• **Exercise instructions**
Count how many lines in the data below include "string". Answer with the number only.

********

(** C9. Whatever happens in [_stream_upload], no stream is left open.  If
    [get_object] raises, no stream was handed out.  If it returns one, the
    stream is closed once, after the upload call, whether that call
    returned or raised: the close is the last call of the run, and the
    error of a failed upload is raised after it. *)
Theorem stream_upload_closes_body (s3_bucket s3_key gcs_key : string)
    (s3_metadata : S3Metadata) (s : E) :
  let r := _stream_upload s3_bucket s3_key gcs_key s3_metadata s in
  open_after (trace_of r) [] = [] /\
  match get_object s3_bucket s3_key s with
  | (Raise e, s1) =>
      r = (Raise e, s1, [GetObject s3_bucket s3_key])
  | (Return s3_response, s1) =>
      let body := Body s3_response in
      let '(o, s2) :=
        blob_upload_from_file gcs_key
          (provenance s3_bucket s3_key s3_metadata (time_strftime s1)) body
          (default "application/octet-stream" (ContentType s3_response)) 300 s1 in
      outcome_of r = match o with Return _ => Return true | Raise e => Raise e end /\
      state_of r = body_close body s2 /\
      last (trace_of r) = Some (BodyClose body) /\
      bodies_closed (trace_of r) = [body]
  end.
Proof.
  cbn zeta. rewrite stream_upload_run.
  destruct (get_object s3_bucket s3_key s) as [[s3_response|e] s1]; [|done].
  cbn zeta.
  destruct (blob_upload_from_file _ _ _ _ _ s1) as [[[]|e] s2];
    cbn; rewrite Nat.eqb_refl; done.
Qed.

End ServiceClaims.

Section Orchestration.

Context {E : Type} `{Clients E}.
Variable MAX_RETRIES : Z.
Variable GCS_BUCKET_NAME : string.

Lemma reraised_not_file_not_found (e : exn) (message : string) :
  reraised e <> FileNotFoundError message.
Proof. by destruct e. Qed.

Lemma reraised_retryable (e : exn) : retryable e = true -> reraised e = e.
Proof. by destruct e. Qed.

(** C1, as the code has it. Every invocation of [replicate] ends in one of
    three ways: it returns the ['skipped'] record, it returns the
    ['success'] record, or it raises; there is no record for a failure.
    An exception it raises is never [FileNotFoundError]: a source object
    the store reports as missing makes it raise [ValueError] with the
    not-found message, and whatever else a retry-wrapped step raises (a
    non-retryable error, or the last error once the attempts are used up)
    is raised as it is. *)
Theorem replicate_returns_or_raises (bucket key : string) :
  let run := replicate MAX_RETRIES GCS_BUCKET_NAME bucket key in
  let inspect := _get_s3_metadata bucket key in
  let gcs_key := gcs_key_of bucket key in
  let gcs_path := "gs://" +:+ GCS_BUCKET_NAME +:+ "/" +:+ gcs_key in
  (forall s,
      outcome_of (run s)
      = Return (Skipped "File already exists with same content" gcs_path) \/
      (exists size_bytes,
          outcome_of (run s)
          = Return (Succeeded "File replicated successfully"
                      ("s3://" +:+ bucket +:+ "/" +:+ key) gcs_path size_bytes)) \/
      (exists e,
          outcome_of (run s) = Raise e /\
          forall message, e <> FileNotFoundError message)) /\
  (forall s msg s1,
      1 <= MAX_RETRIES ->
      head_object bucket key s = (Raise (ClientError "404" msg), s1) ->
      outcome_of (run s)
      = Raise (ValueError ("S3 object not found: s3://" +:+ bucket +:+ "/" +:+ key))) /\
  (forall s e,
      outcome_of (_retry_with_backoff MAX_RETRIES inspect s) = Raise e ->
      outcome_of (run s) = Raise (reraised e)) /\
  (forall s s3_metadata s1 t1 s2 t2 e,
      _retry_with_backoff MAX_RETRIES inspect s = (Return (Some s3_metadata), s1, t1) ->
      _check_gcs_exists gcs_key (etag s3_metadata) s1 = (Return false, s2, t2) ->
      outcome_of (_retry_with_backoff MAX_RETRIES
                    (_stream_upload bucket key gcs_key s3_metadata) s2) = Raise e ->
      outcome_of (run s) = Raise (reraised e)) /\
  (forall s,
      1 <= MAX_RETRIES ->
      (forall n, (n < Z.to_nat MAX_RETRIES)%nat ->
         exists e,
           outcome_of (inspect (state_before_attempt inspect 0 n s)) = Raise e /\
           retryable e = true) ->
      exists e,
        retryable e = true /\
        outcome_of (inspect (state_before_attempt inspect 0
                               (Z.to_nat MAX_RETRIES - 1) s)) = Raise e /\
        outcome_of (run s) = Raise e).
Proof.
  cbn zeta. repeat apply conj.
  - intros s. rewrite replicate_run. cbn zeta.
    destruct (_retry_with_backoff MAX_RETRIES _ s)
      as [[[[s3_metadata|]|e] s1] t1].
    + destruct (_check_gcs_exists _ _ s1) as [[[[|]|e] s2] t2].
      * by left.
      * destruct (_retry_with_backoff MAX_RETRIES _ s2) as [[[a|e] s3] t3].
        -- right; left. by eexists.
        -- right; right. eexists; split; [done |].
           apply reraised_not_file_not_found.
      * right; right. eexists; split; [done |].
        apply reraised_not_file_not_found.
    + right; right. by eexists.
    + right; right. eexists; split; [done |].
      apply reraised_not_file_not_found.
  - intros s msg s1 Hmax Hhead. rewrite replicate_run. cbn zeta.
    unfold _retry_with_backoff, range.
    destruct (Z.to_nat MAX_RETRIES) as [|k] eqn:Hk; [lia |].
    change (seq 0 (S k)) with (0%nat :: seq 1 k). rewrite fmap_cons.
    rewrite (retry_loop_gives_up MAX_RETRIES _ _ _ s
               (FileNotFoundError
                  ("S3 object not found: s3://" +:+ bucket +:+ "/" +:+ key))
               s1 [HeadObject bucket key]); [done | | done].
    rewrite get_s3_metadata_run, Hhead. reflexivity.
  - intros s e. rewrite replicate_run. cbn zeta.
    destruct (_retry_with_backoff MAX_RETRIES _ s) as [[[a|e'] s1] t1];
      [done |].
    by intros [= ->].
  - intros s s3_metadata s1 t1 s2 t2 e Hinspect Hcheck.
    rewrite replicate_run. cbn zeta. rewrite Hinspect, Hcheck.
    destruct (_retry_with_backoff MAX_RETRIES _ s2) as [[[a|e'] s3] t3];
      [done |].
    by intros [= ->].
  - intros s Hmax Hfail.
    destruct (Z.to_nat MAX_RETRIES) as [|k] eqn:Hk; [lia |].
    replace (S k - 1)%nat with k by lia.
    destruct (retry_loop_all_fail MAX_RETRIES (_get_s3_metadata bucket key)
                k 0%nat s) as (_ & _ & (e & Hlast & Hraise) & _); [lia | |].
    { intros j Hj. apply Hfail. lia. }
    destruct (Hfail k) as (e' & Hlast' & He'); [lia |].
    rewrite Hlast in Hlast'. injection Hlast' as <-.
    exists e. split; [done |]. split; [done |].
    rewrite replicate_run. cbn zeta. unfold _retry_with_backoff, range.
    rewrite Hk.
    destruct (retry_loop MAX_RETRIES _ _ s) as [[o s1] t1].
    cbn in Hraise. subst o. cbn. by rewrite reraised_retryable.
Qed.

********

• **Task solution**
4